If I have a set of rechargeable batteries, I count myself lucky if I can get them to last for more than 2 years. Yet there are many spacecraft out there, which use their batteries much more regularly than me, and yet they have batteries that still work after years. How are they able to maintain the lifespan of these batteries for such an extended period of time?
This document provides a bunch of useful information on the topic. Some applicable quotes:
Space missions impose several critical performance requirements on batteries and fuel cells. Batteries required for space applications must be capable of operating in a hard vacuum and withstand severe launch environments (vibration, shock, and acceleration). Space applications also require batteries that can provide maximum electrical energy in minimum weight and volume
Long cycle life (> 30,000 cycles) is the critical driver for orbiting spacecraft, and long active shelf life is the driver for planetary probes (> 7-10 years). Radiation resistance and operation at temperatures as low as -80°C is essential for some planetary missions. No single battery system can meet all these complex requirements.
The Ag-Zn battery was the first choice in the early days of space missions. The Ni-Cd battery became the major energy storage device over the next 20 years because of its long cycle life. The Ni-H2 battery started to play a role in the 80s.
There is also plenty of information about the longevity of power sources. For example, the Space Shuttle didn't use batteries:
The space shuttle requires a power source that can provide 6-12 kW for 2,000 hours. Batteries cannot satisfy this application, as the required battery weight would be prohibitive. The application can and has, however, been met with an alkaline fuel cell operating on hydrogen and oxygen stored separately in cryogenic tanks. International Fuel Cells is providing alkaline fuel cells for the shuttle orbiter applications. This system has been in use for the past 18 years. Plans are underway to replace the alkaline fuel cell system with an advanced PEM-based system. The replacement of the hydrazine-powered auxiliary power unit (APU) with an electric APU powered by 100-150 kWh Li-ion batteries is also underway.
I won't just copy and paste the whole thing here, but it's a good read, with lots of rich information on the topic of batteries in space.
Generally speaking, there's a couple of things that should be done to prevent this from happening.
- Order good batteries. This helps, to an extent, but isn't a sure thing.
- Try to keep the thermal limits of the batteries within limits. Don't allow the batteries to get too warm, or too cool, and vigorously monitor this.

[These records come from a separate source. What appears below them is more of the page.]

(** * simple_server.py: a static file server on port 8000

    The program is three statements long:

      with socketserver.TCPServer(("", PORT), Handler) as httpd:
          print("good morning")
          httpd.serve_forever()

    with [PORT = 8000] and [Handler = http.server.SimpleHTTPRequestHandler].
    Everything it does is what these library classes do, so the development
    embeds the script together with the methods of CPython's [socketserver],
    [http.server] and [posixpath] that the script runs (release 3.11), each
    definition under the name of the method it follows.  What the library in
    turn delegates to the platform (the MIME table, date formatting, URL
    splitting, HTML pages) is an interface, [Platform], and every theorem
    holds for all its instances. *)

From Stdlib Require Import String Ascii List ZArith NArith Bool Lia.
From Stdlib Require Import Sorted Permutation.
From Stdlib Require Import DecimalString.
Import ListNotations.

Open Scope list_scope.
Open Scope string_scope.

(** ** Python [str] methods used by the library *)

Module PyStr.

Definition chr (n : nat) : string := String (ascii_of_nat n) EmptyString.

Definition CR : string := chr 13.
Definition LF : string := chr 10.

(** [s.split(sep)] for a one-character separator: never empty. *)
Fixpoint split (sep : ascii) (s : string) : list string :=
  match s with
  | EmptyString => [EmptyString]
  | String c s' =>
      if Ascii.eqb c sep then EmptyString :: split sep s'
      else match split sep s' with
           | w :: ws => String c w :: ws
           | [] => [String c EmptyString]
           end
  end.

(** [s.split(sep, 1)[0]]: what comes before the first [sep]. *)
Fixpoint before (sep : ascii) (s : string) : string :=
  match s with
  | EmptyString => EmptyString
  | String c s' => if Ascii.eqb c sep then EmptyString else String c (before sep s')
  end.

(** [s.split(sep, 1)[1]], when there is a [sep]. *)
Fixpoint after (sep : ascii) (s : string) : option string :=
  match s with
  | EmptyString => None
  | String c s' => if Ascii.eqb c sep then Some s' else after sep s'
  end.

(** [c in s] *)
Fixpoint contains (c : ascii) (s : string) : bool :=
  match s with
  | EmptyString => false
  | String d s' => Ascii.eqb d c || contains c s'
  end.

Definition startswith (s p : string) : bool := String.prefix p s.

Fixpoint endswith (s suffix : string) : bool :=
  String.eqb s suffix ||
  match s with
  | EmptyString => false
  | String _ s' => endswith s' suffix
  end.

Fixpoint rstrip (p : ascii -> bool) (s : string) : string :=
  match s with
  | EmptyString => EmptyString
  | String c s' =>
      let r := rstrip p s' in
      if String.eqb r EmptyString && p c then EmptyString else String c r
  end.

Fixpoint lstrip (p : ascii -> bool) (s : string) : string :=
  match s with
  | EmptyString => EmptyString
  | String c s' => if p c then lstrip p s' else s
  end.

(** [str.isspace] on the characters a request line can hold (it is decoded
    as ISO-8859-1): TAB LF VT FF CR, FS GS RS US, SPACE, NEL and NBSP. *)
Definition isspace (c : ascii) : bool :=
  let n := nat_of_ascii c in
  ((9 <=? n) && (n <=? 13) || (28 <=? n) && (n <=? 32)
   || (n =? 133) || (n =? 160))%nat.

(** [s.split()]: the maximal runs of characters that are not white space. *)
Fixpoint words (s : string) : list string :=
  match s with
  | EmptyString => []
  | String c s' =>
      if isspace c then words s'
      else match s' with
           | EmptyString => [String c EmptyString]
           | String d _ =>
               if isspace d then String c EmptyString :: words s'
               else match words s' with
                    | w :: ws => String c w :: ws
                    | [] => [String c EmptyString]
                    end
           end
  end.

Definition lower_char (c : ascii) : ascii :=
  let n := nat_of_ascii c in
  if ((65 <=? n) && (n <=? 90))%nat then ascii_of_nat (n + 32) else c.

(** [s.lower()]; exact on ASCII, which is all that is ever compared with. *)
Fixpoint lower (s : string) : string :=
  match s with
  | EmptyString => EmptyString
  | String c s' => String (lower_char c) (lower s')
  end.

Definition isdigit (c : ascii) : bool :=
  let n := nat_of_ascii c in ((48 <=? n) && (n <=? 57))%nat.

(** [str(n)] for a natural number. *)
Definition str (n : N) : string := NilZero.string_of_uint (N.to_uint n).

(** [a >= b] on strings. *)
Definition ge (a b : string) : bool := String.leb b a.

Definition is_empty (s : string) : bool := String.eqb s EmptyString.

Definition is_crlf (c : ascii) : bool :=
  Ascii.eqb c (ascii_of_nat 13) || Ascii.eqb c (ascii_of_nat 10).

End PyStr.

(** ** [posixpath] *)

Module posixpath.
Import PyStr.

Definition sep : ascii := "/"%char.
Definition curdir : string := ".".
Definition pardir : string := "..".

(** One turn of the loop of [normpath].  [new_comps] is kept as a stack,
    its last element first. *)
Definition normpath_step (initial_slashes : nat) (new_comps : list string)
           (comp : string) : list string :=
  if String.eqb comp "" || String.eqb comp curdir then new_comps
  else if negb (String.eqb comp pardir)
          || ((initial_slashes =? 0)%nat && match new_comps with [] => true | _ => false end)
          || match new_comps with top :: _ => String.eqb top pardir | [] => false end
       then comp :: new_comps
       else match new_comps with
            | _ :: rest => rest
            | [] => new_comps
            end.

Definition normpath (path : string) : string :=
  if String.eqb path "" then curdir
  else
    let initial_slashes :=
      if startswith path "/"
      then if startswith path "//" && negb (startswith path "///") then 2%nat else 1%nat
      else 0%nat in
    let comps := split sep path in
    let new_comps := fold_left (normpath_step initial_slashes) comps [] in
    let path := String.concat "/" (rev new_comps) in
    let path := String.concat "" (repeat "/" initial_slashes) ++ path in
    if String.eqb path "" then curdir else path.

(** [os.path.join(a, b)] *)
Definition join (a b : string) : string :=
  if startswith b "/" then b
  else if String.eqb a "" || endswith a "/" then a ++ b
  else a ++ "/" ++ b.

(** [p[:p.rfind('/') + 1]] *)
Fixpoint head_of (p : string) : string :=
  match p with
  | EmptyString => EmptyString
  | String c p' =>
      if Ascii.eqb c sep || contains sep p' then String c (head_of p') else EmptyString
  end.

Definition dirname (p : string) : string :=
  let head := head_of p in
  if negb (String.eqb head "") && negb (String.eqb (lstrip (Ascii.eqb sep) head) "")
  then rstrip (Ascii.eqb sep) head
  else head.

End posixpath.

(** ** The file system, as the calls of [os] and [open] see it

    A tree of directories and regular files.  There are no symbolic links
    and no permissions: a file that is there can be read.  Paths are
    resolved from the root; the handler only passes paths that start with
    [os.getcwd()], which is absolute. *)

Module os.
Import PyStr.

#[warnings="-register-all"]
Inductive node : Type :=
| File (data : string) (mtime : Z)
| Dir (entries : list (string * node)).

Fixpoint assoc (name : string) (entries : list (string * node)) : option node :=
  match entries with
  | [] => None
  | (n, x) :: rest => if String.eqb n name then Some x else assoc name rest
  end.

(** A name a directory entry can have. *)
Definition valid_name (n : string) : bool :=
  negb (String.eqb n "") && negb (String.eqb n ".") && negb (String.eqb n "..")
  && negb (contains "/" n).

(** Path resolution, one component at a time; [anc] holds the directories
    that lead to [cur], nearest first, for [..]. *)
Fixpoint walk (anc : list node) (cur : node) (comps : list string)
  : option (list node * node) :=
  match comps with
  | [] => Some (anc, cur)
  | c :: cs =>
      match cur with
      | File _ _ => None
      | Dir entries =>
          if String.eqb c "." then walk anc cur cs
          else if String.eqb c ".." then
            match anc with
            | [] => walk [] cur cs
            | p :: anc' => walk anc' p cs
            end
          else match assoc c entries with
               | Some n => walk (cur :: anc) n cs
               | None => None
               end
      end
  end.

Definition components (path : string) : list string :=
  filter (fun w => negb (is_empty w)) (split "/" path).

(** [os.stat(path)]; [None] stands for [OSError].  A path that ends in a
    slash names a directory or nothing. *)
Definition stat (root : node) (path : string) : option node :=
  if is_empty path then None
  else match walk [] root (components path) with
       | Some (_, File d m) => if endswith path "/" then None else Some (File d m)
       | Some (_, Dir es) => Some (Dir es)
       | None => None
       end.

Definition isdir (root : node) (path : string) : bool :=
  match stat root path with Some (Dir _) => true | _ => false end.

Definition isfile (root : node) (path : string) : bool :=
  match stat root path with Some (File _ _) => true | _ => false end.

(** [open(path, 'rb')] with [os.fstat] of the result: the bytes and the
    modification time; [None] stands for [OSError]. *)
Definition open (root : node) (path : string) : option (string * Z) :=
  match stat root path with Some (File d m) => Some (d, m) | _ => None end.

(** [os.listdir(path)]; entries that no directory can hold are dropped. *)
Definition listdir (root : node) (path : string) : option (list string) :=
  match stat root path with
  | Some (Dir es) => Some (filter valid_name (map fst es))
  | _ => None
  end.

End os.

(** ** Exceptions and the handler's monad *)

Inductive oserror : Type := EADDRINUSE | EACCES | EADDRNOTAVAIL.

Inductive exception : Type :=
| KeyboardInterrupt
| OSError (e : oserror)
| ConnectionResetError
| TimeoutError
| ValueError.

- Charge the batteries fully, but don't overcharge them. This is probably one of the big reasons that consumer batteries fail. It is actually common for them to be somewhat overcharged, which is why most batteries are noticeably warmer after they are done charging. They aren't super overcharged, but this does contribute to wear and tear.
- Minimize the depth of discharge. Essentially, charge your batteries when you have used less than a third of their capacity. You are much more likely to have issues if you completely discharge your batteries.
If you do all of these things, your batteries will last longer. The same goes with personal electronics, by the way. Of course, making sure your battery is charged in an optimal manner can be a very difficult and time consuming matter, which is why more systems don't do it (Every battery is a bit different).